Segment Start: Entries shown
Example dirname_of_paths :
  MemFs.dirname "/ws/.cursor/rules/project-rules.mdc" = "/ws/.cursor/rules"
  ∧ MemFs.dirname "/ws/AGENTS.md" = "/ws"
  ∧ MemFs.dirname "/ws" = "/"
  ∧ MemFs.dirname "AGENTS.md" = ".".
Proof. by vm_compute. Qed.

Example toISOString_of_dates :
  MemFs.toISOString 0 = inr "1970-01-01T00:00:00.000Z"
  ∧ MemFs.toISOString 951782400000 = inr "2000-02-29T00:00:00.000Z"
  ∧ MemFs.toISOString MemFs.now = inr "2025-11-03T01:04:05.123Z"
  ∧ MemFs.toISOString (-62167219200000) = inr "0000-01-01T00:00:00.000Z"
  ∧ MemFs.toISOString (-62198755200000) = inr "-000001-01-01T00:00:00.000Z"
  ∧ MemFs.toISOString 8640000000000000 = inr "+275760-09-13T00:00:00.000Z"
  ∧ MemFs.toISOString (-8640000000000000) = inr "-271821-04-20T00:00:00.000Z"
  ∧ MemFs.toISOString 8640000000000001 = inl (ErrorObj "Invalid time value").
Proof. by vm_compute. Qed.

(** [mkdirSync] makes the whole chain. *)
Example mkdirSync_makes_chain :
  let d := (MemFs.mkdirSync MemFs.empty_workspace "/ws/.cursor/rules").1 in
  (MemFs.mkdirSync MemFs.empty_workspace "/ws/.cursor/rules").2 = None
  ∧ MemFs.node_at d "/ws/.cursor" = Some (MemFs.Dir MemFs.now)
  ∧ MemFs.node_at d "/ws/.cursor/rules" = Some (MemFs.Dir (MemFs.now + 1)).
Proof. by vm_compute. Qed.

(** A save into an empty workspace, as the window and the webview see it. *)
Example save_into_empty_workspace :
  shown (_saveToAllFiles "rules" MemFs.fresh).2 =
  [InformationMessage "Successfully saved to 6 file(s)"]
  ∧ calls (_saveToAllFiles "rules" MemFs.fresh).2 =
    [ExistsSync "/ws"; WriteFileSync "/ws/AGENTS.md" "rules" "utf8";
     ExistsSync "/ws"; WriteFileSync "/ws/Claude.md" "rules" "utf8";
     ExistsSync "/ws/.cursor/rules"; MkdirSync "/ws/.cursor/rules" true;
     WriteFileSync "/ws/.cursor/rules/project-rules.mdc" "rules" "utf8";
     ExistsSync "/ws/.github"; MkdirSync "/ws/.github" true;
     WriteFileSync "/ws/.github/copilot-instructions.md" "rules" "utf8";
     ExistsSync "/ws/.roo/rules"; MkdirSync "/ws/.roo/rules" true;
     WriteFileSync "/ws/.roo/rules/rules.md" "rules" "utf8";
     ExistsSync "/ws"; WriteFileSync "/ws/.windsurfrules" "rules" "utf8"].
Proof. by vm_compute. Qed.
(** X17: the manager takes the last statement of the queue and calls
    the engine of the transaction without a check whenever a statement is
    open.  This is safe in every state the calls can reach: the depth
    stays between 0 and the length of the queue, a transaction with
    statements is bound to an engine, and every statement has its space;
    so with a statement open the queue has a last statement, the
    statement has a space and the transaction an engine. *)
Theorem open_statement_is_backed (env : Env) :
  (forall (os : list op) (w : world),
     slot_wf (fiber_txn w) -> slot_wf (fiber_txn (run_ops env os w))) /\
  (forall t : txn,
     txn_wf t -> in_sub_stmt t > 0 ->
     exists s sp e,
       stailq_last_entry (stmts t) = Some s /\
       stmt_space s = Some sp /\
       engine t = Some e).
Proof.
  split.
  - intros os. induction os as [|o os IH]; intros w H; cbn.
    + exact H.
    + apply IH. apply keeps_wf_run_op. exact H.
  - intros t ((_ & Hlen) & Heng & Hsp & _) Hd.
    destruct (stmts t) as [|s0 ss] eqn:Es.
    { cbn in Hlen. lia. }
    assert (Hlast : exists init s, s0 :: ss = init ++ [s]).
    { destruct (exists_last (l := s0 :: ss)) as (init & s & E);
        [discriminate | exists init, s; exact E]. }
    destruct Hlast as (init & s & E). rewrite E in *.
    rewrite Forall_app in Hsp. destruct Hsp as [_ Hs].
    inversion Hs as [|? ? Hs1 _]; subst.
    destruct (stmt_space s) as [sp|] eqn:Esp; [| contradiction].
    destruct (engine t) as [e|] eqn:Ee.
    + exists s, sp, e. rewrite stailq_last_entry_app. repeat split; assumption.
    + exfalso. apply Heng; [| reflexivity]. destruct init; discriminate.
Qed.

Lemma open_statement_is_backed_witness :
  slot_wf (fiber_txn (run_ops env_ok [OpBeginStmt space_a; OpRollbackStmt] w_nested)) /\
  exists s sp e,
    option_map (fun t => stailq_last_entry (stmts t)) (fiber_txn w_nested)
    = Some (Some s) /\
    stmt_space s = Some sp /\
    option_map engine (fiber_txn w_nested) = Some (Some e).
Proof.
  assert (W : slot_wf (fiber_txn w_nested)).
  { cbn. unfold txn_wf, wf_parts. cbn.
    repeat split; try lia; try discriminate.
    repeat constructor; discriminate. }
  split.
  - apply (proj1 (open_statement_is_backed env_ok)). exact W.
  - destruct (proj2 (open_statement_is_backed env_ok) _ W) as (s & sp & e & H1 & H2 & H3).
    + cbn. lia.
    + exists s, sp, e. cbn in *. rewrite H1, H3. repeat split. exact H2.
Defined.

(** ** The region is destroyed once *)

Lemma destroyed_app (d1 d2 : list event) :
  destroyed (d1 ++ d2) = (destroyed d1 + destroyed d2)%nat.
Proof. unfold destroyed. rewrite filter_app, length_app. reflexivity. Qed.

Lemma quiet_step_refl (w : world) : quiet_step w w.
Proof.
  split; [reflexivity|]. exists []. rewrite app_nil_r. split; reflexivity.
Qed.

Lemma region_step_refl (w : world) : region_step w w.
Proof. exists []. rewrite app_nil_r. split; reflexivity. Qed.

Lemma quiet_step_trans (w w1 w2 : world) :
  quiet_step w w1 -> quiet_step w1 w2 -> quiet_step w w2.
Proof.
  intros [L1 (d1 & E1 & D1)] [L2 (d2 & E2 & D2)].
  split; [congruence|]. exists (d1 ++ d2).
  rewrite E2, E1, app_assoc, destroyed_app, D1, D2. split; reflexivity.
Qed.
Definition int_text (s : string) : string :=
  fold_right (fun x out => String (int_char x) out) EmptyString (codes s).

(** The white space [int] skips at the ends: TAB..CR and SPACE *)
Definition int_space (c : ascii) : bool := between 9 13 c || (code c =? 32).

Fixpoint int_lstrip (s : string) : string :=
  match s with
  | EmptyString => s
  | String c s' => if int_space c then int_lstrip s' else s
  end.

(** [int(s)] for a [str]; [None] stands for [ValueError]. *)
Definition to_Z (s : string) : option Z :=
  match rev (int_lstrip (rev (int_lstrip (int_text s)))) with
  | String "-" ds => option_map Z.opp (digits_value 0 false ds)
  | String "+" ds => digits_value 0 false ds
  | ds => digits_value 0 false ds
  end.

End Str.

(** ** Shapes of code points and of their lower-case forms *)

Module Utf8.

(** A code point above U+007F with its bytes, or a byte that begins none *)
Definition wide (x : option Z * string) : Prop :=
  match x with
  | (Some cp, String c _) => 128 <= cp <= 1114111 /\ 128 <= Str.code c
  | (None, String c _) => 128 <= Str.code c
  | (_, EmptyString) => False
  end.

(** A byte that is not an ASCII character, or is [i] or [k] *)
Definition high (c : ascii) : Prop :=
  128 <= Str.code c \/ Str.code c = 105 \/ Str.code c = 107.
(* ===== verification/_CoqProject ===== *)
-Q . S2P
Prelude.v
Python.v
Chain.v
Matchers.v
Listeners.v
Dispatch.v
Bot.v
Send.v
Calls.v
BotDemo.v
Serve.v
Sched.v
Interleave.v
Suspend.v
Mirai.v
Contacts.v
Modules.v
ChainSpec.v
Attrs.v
Segment End: Entries shown
- _Try it_
Retype the portion of the data above that starts on the line with "(init & s & E);" and finishes on the line with "(** ** The region is destroyed once *)", including both of those lines.

- _Final answer_
    { destruct (exists_last (l := s0 :: ss)) as (init & s & E);
        [discriminate | exists init, s; exact E]. }
    destruct Hlast as (init & s & E). rewrite E in *.
    rewrite Forall_app in Hsp. destruct Hsp as [_ Hs].
    inversion Hs as [|? ? Hs1 _]; subst.
    destruct (stmt_space s) as [sp|] eqn:Esp; [| contradiction].
    destruct (engine t) as [e|] eqn:Ee.
    + exists s, sp, e. rewrite stailq_last_entry_app. repeat split; assumption.
    + exfalso. apply Heng; [| reflexivity]. destruct init; discriminate.
Qed.

Lemma open_statement_is_backed_witness :
  slot_wf (fiber_txn (run_ops env_ok [OpBeginStmt space_a; OpRollbackStmt] w_nested)) /\
  exists s sp e,
    option_map (fun t => stailq_last_entry (stmts t)) (fiber_txn w_nested)
    = Some (Some s) /\
    stmt_space s = Some sp /\
    option_map engine (fiber_txn w_nested) = Some (Some e).
Proof.
  assert (W : slot_wf (fiber_txn w_nested)).
  { cbn. unfold txn_wf, wf_parts. cbn.
    repeat split; try lia; try discriminate.
    repeat constructor; discriminate. }
  split.
  - apply (proj1 (open_statement_is_backed env_ok)). exact W.
  - destruct (proj2 (open_statement_is_backed env_ok) _ W) as (s & sp & e & H1 & H2 & H3).
    + cbn. lia.
    + exists s, sp, e. cbn in *. rewrite H1, H3. repeat split. exact H2.
Defined.

(** ** The region is destroyed once *)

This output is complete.